--- DATA SHOWN Enclosed Below ---

Lemma step_distance id m q q' :
  queue_inv q -> known id q -> qstep m q q' -> run (q_lists q') = true ->
  known id q' /\ (distance id q' <= distance id q - match m with Worker => 1 | _ => 0 end)%nat.
Proof.
  intros Hq Hk Hs Hr. destruct Hs as [q r Hh Hb _ _ _|q id' r l Hg|q q' response Hs|q].
  - split.
    + unfold known in *. cbn. rewrite u64_small; [lia|].
      pose proof (inv_next q Hq). unfold is_u64, UINT64_MAX in *. lia.
    + unfold distance, waiting. cbn [q_worker q_lists bx_net_request_list_add snd q_in older].
      assert (rq_id (with_id (u64 (next_id (q_lists q) + 1)) r) =? id = false) as ->.
      { apply Z.eqb_neq. cbn. rewrite u64_small; unfold known, is_u64, UINT64_MAX in *; [lia|].
        pose proof (inv_next q Hq). lia. }
      lia.
  - unfold get_finished_turn in Hg.
    destruct (find_request _ _) as [[r' out]|]; [|by destruct (run _)].
    injection Hg as -> <-. split; [exact Hk|]. unfold distance, waiting. cbn. lia.
  - split; [|by eapply worker_distance].
    unfold known in *. by rewrite (proj1 (worker_step_same _ _ _ Hs)).
  - discriminate Hr.
Qed.

Lemma run_monotone m q q' : qstep m q q' -> run (q_lists q') = true -> run (q_lists q) = true.
Proof.
  intros Hs. destruct Hs as [q r|q id r l Hg|q q' response Hs|q]; try done.
  - unfold get_finished_turn in Hg.
    destruct (find_request _ _) as [[r' out]|]; [|by destruct (run _)]. by injection Hg as _ <-.
  - by rewrite <- (proj2 (worker_step_same _ _ _ Hs)).
Qed.

Lemma steps_run n q q' : qsteps n q q' -> run (q_lists q') = true -> run (q_lists q) = true.
Proof. induction 1; eauto using run_monotone. Qed.

Lemma steps_distance id n q q' :
  qsteps n q q' -> queue_inv q -> known id q -> run (q_lists q') = true ->
  known id q' /\ (distance id q' <= distance id q - n)%nat.
Proof.
  induction 1 as [q|m n q q1 q' Hs Hss IH]; intros Hq Hk Hr; [split; [done|lia]|].
  pose proof (steps_run _ _ _ Hss Hr) as Hr1.
  destruct (step_distance id m q q1 Hq Hk Hs Hr1) as [Hk1 Hd1].
  destruct (IH (qstep_inv _ _ _ Hq Hs) Hk1 Hr) as [Hk2 Hd2].
  split; [done|]. destruct m; lia.
Qed.

Lemma distance_zero id q :
  queue_inv q -> known id q -> run (q_lists q) = true -> distance id q = O ->
  id ∈ ids (q_out (q_lists q) ++ q_delivered q).
Proof.
  intros Hq Hk Hr Hd. pose proof (inv_worker q Hq) as Hw.
  assert (id ∈ ids (all_requests q)) as Hin.
  { rewrite (inv_ids q Hq). apply elem_of_seqZ. unfold known in Hk. lia. }
  assert (forall base, base <> O -> waiting id base q = O -> id ∉ ids (q_in (q_lists q))) as Hnot.
  { intros base Hb. unfold waiting. destruct (older id _) eqn:Eo; [lia|]. intros _.
    by apply older_None. }
  unfold all_requests in Hin. rewrite !ids_app, !elem_of_app in Hin.
  rewrite ids_app, elem_of_app.
  unfold distance, worker_ok, in_flight in *.
  destruct (q_worker q) as [| | |r|r| |cancelled| |]; try (exfalso; naive_solver congruence);
    try (destruct (Z.eqb_spec (rq_id r) id); [lia|]); apply Hnot in Hd; try done;
    destruct Hin as [|[Hin|]]; try done.
  - exfalso. by apply not_elem_of_nil in Hin.
  - exfalso. by apply not_elem_of_nil in Hin.
  - exfalso. by apply not_elem_of_nil in Hin.
  - apply list_elem_of_singleton in Hin. congruence.
  - apply list_elem_of_singleton in Hin. congruence.
Qed.

Lemma worker_never_blocks q :
  queue_inv q -> run (q_lists q) = true -> forall response, exists q', worker_step response q = Some q'.
Proof.
  intros Hq Hr response. pose proof (inv_worker q Hq) as Hw. unfold worker_ok, worker_step in *.
  destruct (q_worker q); rewrite ?Hr; try (rewrite Hw; rewrite ?Hr); eauto; naive_solver congruence.
Qed.

Lemma older_length id l p : older id l = Some p -> (p < length l)%nat.
Proof.
  induction l as [|r l IH]; cbn [older]; [done|].
  destruct (_ =? _); [intros [= <-]; cbn; lia | intros E%IH; cbn; lia].
Qed.

Lemma distance_bound id q : (distance id q <= 4 * length (q_in (q_lists q)) + 2)%nat.
Proof.
  assert (forall base, (base <= 6)%nat ->
    (waiting id base q <= 4 * length (q_in (q_lists q)) + 2)%nat) as Hw.
  { intros base Hb. unfold waiting. destruct (older _ _) eqn:E; [apply older_length in E|]; lia. }
  unfold distance. destruct (q_worker q); repeat case_match; try (apply Hw; lia); lia.
Qed.

(** Claim C5. While the run flag is up, a request that was added is answered, whatever
    the other threads do and however they interleave.  The worker can make its next step
    at any moment, and after at most four of its steps for each request in the list [in]
    and two more the request is on the list of the answers or handed over, with a
    response or cancelled.  The step in which the worker fetches lasts as long as the
    fetch; nothing is said of the requests that wait when the run flag goes down. *)
Theorem request_served id q n q' :
  reachable q -> 1 <= id <= next_id (q_lists q) ->
  qsteps n q q' -> run (q_lists q') = true ->
  (forall response, exists q1, worker_step response q' = Some q1)
  /\ (distance id q <= 4 * length (q_in (q_lists q)) + 2)%nat
  /\ ((distance id q <= n)%nat ->
      exists r, r ∈ q_out (q_lists q') ++ q_delivered q' /\ rq_id r = id /\ finished r).
Proof.
  intros Hq%reachable_inv Hk Hs Hr. pose proof (qsteps_inv _ _ _ Hs Hq) as Hq'.
  split; [by apply worker_never_blocks|]. split; [apply distance_bound|]. intros Hn.
  destruct (steps_distance id n q q' Hs Hq Hk Hr) as [Hk' Hd].
  pose proof (distance_zero id q' Hq' Hk' Hr ltac:(lia)) as Hin.
  apply list_elem_of_fmap in Hin as (r & -> & Hin). exists r. split_and!; [done..|].
  by apply (proj1 (Forall_forall _ _) (inv_out q' Hq')).
Qed.

(** ** Shutdown *)

(** The worker waits on the mutex that it holds. *)
Definition stuck (q : queue) : Prop := q_worker q = WQuit /\ q_held q = true.

Lemma stuck_step m q q' : stuck q -> qstep m q q' -> stuck q' /\ m <> Worker.
Proof.
  intros [Hw Hh] Hs. destruct Hs as [q r|q id r l|q q' response Hs|q]; try done.
  exfalso. unfold worker_step in Hs. rewrite Hw, Hh in Hs. done.
Qed.

(** Claim C33. The shutdown of an idle queue: the worker that is woken from its wait after
    [run] was cleared goes to [quit_task] with [in_mutex] locked and locks it
    again; from then on it makes no step, and nobody can add a request. *)
Theorem idle_shutdown_deadlocks q response q1 n q2 :
  reachable q -> q_worker q = WWait -> run (q_lists q) = false ->
  worker_step response q = Some q1 -> qsteps n q1 q2 ->
  n = O /\ (forall r, worker_step r q2 = None) /\ q_worker q2 <> WEnd
  /\ next_id (q_lists q2) = next_id (q_lists q).
Proof.
  intros Hq Hw Hr Hs Hss. apply reachable_inv, inv_worker in Hq. unfold worker_ok in Hq.
  rewrite Hw in Hq. unfold worker_step in Hs. rewrite Hw, Hq, Hr in Hs. injection Hs as <-.
  assert (forall q0 n, stuck q0 -> qsteps n q0 q2 ->
    n = O /\ stuck q2 /\ next_id (q_lists q2) = next_id (q_lists q0)) as Hstay.
  { clear. intros q0 n Hst Hss. induction Hss as [q|m n q q1 q2 Hs Hss IH]; [done|].
    destruct (stuck_step m q q1 Hst Hs) as [Hst1 Hm]. destruct (IH Hst1) as (-> & Hst2 & ->).
    split; [by destruct m|]. split; [done|].
    destruct Hs as [q r Hh|q id r l Hg|q q' response Hs|q]; try done.
    - destruct Hst as [_ Hst]. congruence.
    - unfold get_finished_turn in Hg.
      destruct (find_request _ _) as [[r' out]|]; [|by destruct (run _)]. by injection Hg as _ <-. }
  apply Hstay in Hss as (-> & [Hw2 Hh2] & Hn2); [|by split].
  split; [done|]. split; [|by rewrite Hw2].
  intros r. unfold worker_step. by rewrite Hw2, Hh2.
Qed.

--- End of Enclosed DATA SHOWN ---

**WHAT YOU HAVE TO DO:** Look through the entries above and quote exactly the lines from the line with "by apply (proj1" to the line with "[run] was cleared", counting both of those lines.

**RESULT:**
  by apply (proj1 (Forall_forall _ _) (inv_out q' Hq')).
Qed.

(** ** Shutdown *)

(** The worker waits on the mutex that it holds. *)
Definition stuck (q : queue) : Prop := q_worker q = WQuit /\ q_held q = true.

Lemma stuck_step m q q' : stuck q -> qstep m q q' -> stuck q' /\ m <> Worker.
Proof.
  intros [Hw Hh] Hs. destruct Hs as [q r|q id r l|q q' response Hs|q]; try done.
  exfalso. unfold worker_step in Hs. rewrite Hw, Hh in Hs. done.
Qed.

(** Claim C33. The shutdown of an idle queue: the worker that is woken from its wait after
    [run] was cleared goes to [quit_task] with [in_mutex] locked and locks it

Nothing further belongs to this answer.